CHALLENGES IDENTIFIED:
1. Renewable energies:
- The development of new technologies and design of systems capable of integrating, even on a large scale, energy production plants from different renewable sources, or even production plants with end users, with a view to self-consumption (e.g. Building integrated photovoltaics - BIPV).
- The development of the recycling chain (e.g. of solar panel materials).
2. Hydrogen:
- The simultaneous deployment of hydrogen production, distribution, and use infrastructure (including significant fleets of hydrogen-powered vehicles1).
- The transition from grey H2 to green and blue H2 (development of efficient green or blue hydrogen production systems capable of delivering volumes suitable for energy uses).
- The upgrading of biogas to bio-methane and the capture and use of CO2.
- The integration of hydrogen in gas networks as an alternative or complementary energy carrier to natural gas (fuel flexibility concept) for the decarbonisation of energy-hungry industrial processes and in heavy mobility by road, rail, ship and air, as well as for all end uses (including power generation).
- The development of hydrogen storage systems (chemical, geological or in cylinders) to improve their efficiency and safety.
- The use of hydrogen in electric smart grids, as an energy carrier to store energy surpluses in favor of an integrated and flexible system of various energy carriers.
- The development of technical regulations for a more effective and safe exploitation of hydrogen as an energy carrier.
3. Smart Grids:
- To promote the strengthening and digitalization of the electricity distribution network (from a Smart Grid perspective) necessary to achieve the 2030 energy transition objectives set out in the PNIEC, aimed at enabling the connection of a greater number of RES plants and encouraging the electrification of consumption.
- Encourage the development of innovative pilot projects aimed at promoting new concepts of advanced management of the electricity distribution network.
- The introduction of multi-energy systems (power-to-heat, power-to-gas, vehicle-to-grid) that leverage the flexibility of other energy carriers (thermal, gas, and mobility) to increase the flexibility and security of the electric system.
- The launch of energy communities that optimize the use of renewable energy resources at the local level.
- The integration of electrical technologies with those of information and communication, with a view to the Smart City and Smart Metering (remote control of energy, gas, electricity and water distribution).
- The use of consumer proactivity (from consumer to prosumer).
- The increase in efficiency, transparency and effectiveness of energy systems, through optimal management of existing systems.
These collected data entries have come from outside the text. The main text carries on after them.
(** The upload inside its [try] always returns: what the object store
    raises ends in the error log. *)
Lemma try_upload_returns (env : Env.t) (s3 : S3Client.t) (path key : string)
    (w : World.t) :
  exists w',
    try_upload env s3 path key w = (Returns tt, w')
    /\ World.trace w'
       = World.trace w
           ++ [EvUploadFile (UploadCall.mk s3 path "tinybeans-remote-upload-prod" key)]
    /\ Self._access_token (World.self w') = Self._access_token (World.self w)
    /\ World.error_log w'
       = World.error_log w
           ++ match UploadOutcome.raised
                      (Env.upload_file env (World.trace w)
                         (UploadCall.mk s3 path "tinybeans-remote-upload-prod" key))
              with
              | Some e => [e]
              | None => []
              end
    /\ World.uuids_drawn w' = World.uuids_drawn w.
Proof.
  cbv [try_upload try_except upload_file logging_error].
  destruct (UploadOutcome.raised _) as [e|]; eexists; (split; [reflexivity|]);
    cbn [World.trace World.self World.error_log World.uuids_drawn World.emit
         World.with_self];
    rewrite fold_callback_token, ?app_nil_r; done.
Qed.

(** [s3_client] touches nothing but the trace, where it leaves at most
    the credential exchange. *)
Lemma s3_client_frame (env : Env.t) (w : World.t) (o : outcome S3Client.t)
    (w' : World.t) :
  s3_client env w = (o, w') ->
  World.self w' = World.self w
  /\ World.error_log w' = World.error_log w
  /\ World.uuids_drawn w' = World.uuids_drawn w
  /\ exists evs, World.trace w' = World.trace w ++ evs
                 /\ World.requests evs = [] /\ World.uploads evs = []
                 /\ (forall s3, o = Returns s3 ->
                     exists identity_id, evs = [EvGetCredentials identity_id]).
Proof.
  cbv [s3_client bind os_environ get_credentials_for_identity].
  destruct (Env.environ env !! "IDENTITY_ID") as [identity_id|]; cbv [ret raise].
  2:{ intros [= <- <-]. repeat split. exists []. rewrite app_nil_r.
      repeat split. intros s3 [=]. }
  destruct (Env.get_credentials_for_identity env _ _) as [cr|e].
  2:{ intros [= <- <-]. repeat split. exists [EvGetCredentials identity_id].
      repeat split. intros s3 [=]. }
  cbv [lift].
  destruct (rbind (Py.getitem cr "Credentials") (fun c => Py.getitem c "AccessKeyId"));
    cbv [ret raise];
    [|intros [= <- <-]; repeat split; exists [EvGetCredentials identity_id];
      repeat split; intros s3 [=]].
  destruct (rbind (Py.getitem cr "Credentials") (fun c => Py.getitem c "SecretKey"));
    [|intros [= <- <-]; repeat split; exists [EvGetCredentials identity_id];
      repeat split; intros s3 [=]].
  destruct (rbind (Py.getitem cr "Credentials") (fun c => Py.getitem c "SessionToken"));
    intros [= <- <-]; repeat split; exists [EvGetCredentials identity_id];
    repeat split; intros s3 _; by exists identity_id.
Qed.

Lemma upload_media_unfold (env : Env.t) (w : World.t) (mediaItem : MediaItem.t)
    (s3Client : option S3Client.t) (index total_items : Z) :
  upload_media env mediaItem s3Client index total_items w
  = match Env.stat_st_size env (World.trace w) (MediaItem.file mediaItem) with
    | Err e =>
        (Raises e,
         World.mk (World.self w) (World.trace w) (World.error_log w)
           (S (World.uuids_drawn w)))
    | Ok _ =>
        let key := remote_file_name env (World.uuids_drawn w) mediaItem in
        (_ <- match s3Client with
              | Some client => try_upload env client (MediaItem.file mediaItem) key
              | None =>
                  (s3 <- s3_client env ;;
                   try_upload env s3 (MediaItem.file mediaItem) key)
              end ;;
         _ <- lift (Py.true_divide index total_items) ;;
         response <-
           _api env "journals/1572712/entries" None
             (Some (registration_body mediaItem key)) "POST" ;;
         ret tt)%M (upload_prelude w)
    end.
Proof.
  cbv [upload_media]. cbv [bind uuid4_str stat_st_size set_bytes_uploaded].
  cbn [World.trace World.self World.with_self World.error_log World.uuids_drawn].
  destruct (Env.stat_st_size env _ _); reflexivity.
Qed.

(** What [upload_media] does once it has the file's size and a client. *)
Lemma upload_media_from_ready (env : Env.t) (w : World.t)
    (mediaItem : MediaItem.t) (s3Client : option S3Client.t)
    (index total_items size : Z) (s3 : S3Client.t) (ready : World.t) :
  Env.stat_st_size env (World.trace w) (MediaItem.file mediaItem) = Ok size ->
  match s3Client with
  | Some client => (Returns client, upload_prelude w)
  | None => s3_client env (upload_prelude w)
  end = (Returns s3, ready) ->
  let key := remote_file_name env (World.uuids_drawn w) mediaItem in
  let call := upload_call s3 mediaItem key in
  let post := registration_request env (World.self w) mediaItem key in
  exists uploaded,
    upload_media env mediaItem s3Client index total_items w
    = match Py.true_divide index total_items with
      | Err e => (Raises e, uploaded)
      | Ok _ =>
          (match Env.session_request env
                   (World.trace ready ++ [EvUploadFile call]) post with
           | Ok _ => Returns tt
           | Err e => Raises e
           end,
           World.emit (EvRequest post) uploaded)
      end
    /\ World.trace uploaded = World.trace ready ++ [EvUploadFile call]
    /\ Self._access_token (World.self uploaded) = Self._access_token (World.self w)
    /\ World.error_log uploaded
       = World.error_log w
           ++ match UploadOutcome.raised (Env.upload_file env (World.trace ready) call) with
              | Some e => [e]
              | None => []
              end
    /\ World.uuids_drawn uploaded = S (World.uuids_drawn w).
Proof.
  intros Hstat Hready key call post.
  destruct (try_upload_returns env s3 (MediaItem.file mediaItem) key ready)
    as (uploaded & Hup & Htrace & Htok & Hlog & Huuid).
  assert (Hframe : Self._access_token (World.self ready)
                   = Self._access_token (World.self w)
                   /\ World.error_log ready = World.error_log w
                   /\ World.uuids_drawn ready = S (World.uuids_drawn w)).
  { destruct s3Client as [client|].
    - injection Hready as <- <-. repeat split.
    - apply s3_client_frame in Hready as (-> & -> & -> & _). repeat split. }
  destruct Hframe as (Htok' & Hlog' & Huuid').
  exists uploaded.
  split; [|split; [exact Htrace|split; [congruence|split; [|congruence]]]];
    [|rewrite Hlog, Hlog'; reflexivity].
  rewrite upload_media_unfold, Hstat. cbv zeta. fold key.
  assert (Hscope :
    match s3Client with
    | Some client => try_upload env client (MediaItem.file mediaItem) key
    | None => (s3 <- s3_client env ;; try_upload env s3 (MediaItem.file mediaItem) key)%M
    end (upload_prelude w) = (Returns tt, uploaded)).
  { destruct s3Client as [client|].
    - injection Hready as -> <-. exact Hup.
    - cbv [bind]. rewrite Hready. exact Hup. }
  cbv [bind] in Hscope |- *. rewrite Hscope.
  destruct (Py.true_divide index total_items); cbn [lift]; cbv [ret raise];
    [|reflexivity].
  rewrite _api_eq. cbv [session_request].
  rewrite Htrace.
  rewrite (api_request_token env (World.self uploaded) (World.self w))
    by congruence.
  subst post call. unfold registration_request, upload_call.
  destruct (Env.session_request env _ _); reflexivity.
Qed.

(** ** Line 243 *)

Lemma float_overflow_bound_pos : 1 <= Py.float_overflow_bound.
Proof. unfold Z.le. vm_compute. discriminate. Qed.

Lemma true_divide_ok (a b : Z) :
  b <> 0 -> Z.abs a < Py.float_overflow_bound * Z.abs b ->
  Py.true_divide a b = Ok tt.
Proof.
  intros Hb Hlt. unfold Py.true_divide.
  rewrite (proj2 (Z.eqb_neq b 0) Hb).
  by rewrite (proj2 (Z.leb_gt _ _) Hlt).
Qed.

(** The progress of a batch divides an index below the total. *)
Lemma true_divide_progress (i total : Z) :
  0 <= i < total -> Py.true_divide i total = Ok tt.
Proof.
  intros Hi. apply true_divide_ok; [lia|].
  pose proof float_overflow_bound_pos. nia.
Qed.



Lemma batch_events_token (env : Env.t) (s s' : Self.t) (s3 : S3Client.t)
    (mediaItems : list MediaItem.t) :
  Self._access_token s = Self._access_token s' ->
  forall n, batch_events env s s3 n mediaItems = batch_events env s' s3 n mediaItems.
Proof.
  intros H. induction mediaItems as [|item rest IH]; intros n; simpl; [done|].
  unfold registration_request.
  by rewrite (api_request_token env s s' _ _ _ _ H), IH.
Qed.

Lemma batch_events_counts (env : Env.t) (s : Self.t) (s3 : S3Client.t)
    (mediaItems : list MediaItem.t) :
  forall n,
    length (World.uploads (batch_events env s s3 n mediaItems)) = length mediaItems
    /\ length (World.requests (batch_events env s s3 n mediaItems)) = length mediaItems
    /\ World.credential_exchanges (batch_events env s s3 n mediaItems) = [].
Proof.
  induction mediaItems as [|item rest IH]; intros n; simpl; [done|].
  destruct (IH (S n)) as (-> & -> & ->). done.
Qed.

Lemma batch_answered_token (env : Env.t) (s s' : Self.t) (s3 : S3Client.t)
    (mediaItems : list MediaItem.t) :
  Self._access_token s = Self._access_token s' ->
  forall n tr,
    batch_answered env s s3 n tr mediaItems ->
    batch_answered env s' s3 n tr mediaItems.
Proof.
  intros H. induction mediaItems as [|item rest IH]; intros n tr; [done|].
  cbn [batch_answered]. unfold registration_request.
  rewrite (api_request_token env s s' _ _ _ _ H).
  intros (Hstat & Hresp & Hrest). eauto.
Qed.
- The increased use of home automation.
- The massive introduction of efficient lighting and electric mobility infrastructure.
4. Batteries:
- The launch of a supply chain of services to the production of new generation batteries, through the development of laboratories with a high degree of automation, capable of making and characterizing electrochemical cells of various characteristics and sizes (up to pre-industrial pilot scale), implementing innovative diagnostic and control systems and testing the efficiency and safety of modules and complete systems.
- The enhancement of domestic self-consumption and other sectors.
- The development of the recycling chain (including material and metal recovery) and the second life of batteries.
5. Maintenance and Repowering:
- The maintenance and repowering of existing renewable energy facilities with a focus on Extended Life Time.
- The development of new biofuel applications.
CLUSTER OBJECTIVES:
- Accelerate the development and expand the field of application of new renewable energy technologies in the Lombardy region, encouraging the emergence of integrated, multidisciplinary projects and the dissemination of case studies.
- Promote the development of the entire hydrogen supply chain, from the production of green and blue H2, or bio-methane from CO2 conversion, to the distribution and use of natural gas and hydrogen mixtures, up to storage in geological reservoirs, in cylinders, or in high-density chemical carriers.
- Implementing innovative technologies and devices on the electrical distribution network aimed at its advanced control in a Smart perspective, to facilitate the energy transition.
- Encourage the development of multi-energy systems, capable of integrating multiple energy carriers, in order to provide low-cost flexibility tools to the power grid and allowing, therefore, a greater penetration of renewable sources not programmable on the same.
- Encourage the formation of self-sufficient energy communities, domestic self-consumption and, in general, the pro-activity of consumers, including through the spread of photovoltaic systems.
- Encourage the integration of energy networks with those of information and communication, through an increasing use of home automation and intelligent management and control systems.
- The development of the battery value chain, from the launch of services related to the production and characterization of cells, modules and complete systems, to the strengthening of the recycling and second-life chain.
- Encourage the creation of virtuous eco-regions that aim to reduce energy consumption and promote the transition to a circular economy model based on industrial symbiosis.
- Carry out actions to raise awareness and training for SMEs in the sectors concerned.
- Encourage and support the design of demonstrative and integrated interventions between industry, research and public administration within the smart grid, for example to spread the culture of "maintenance and repowering" of plants with a focus on the extension of the life cycle of products (Extended Life Time).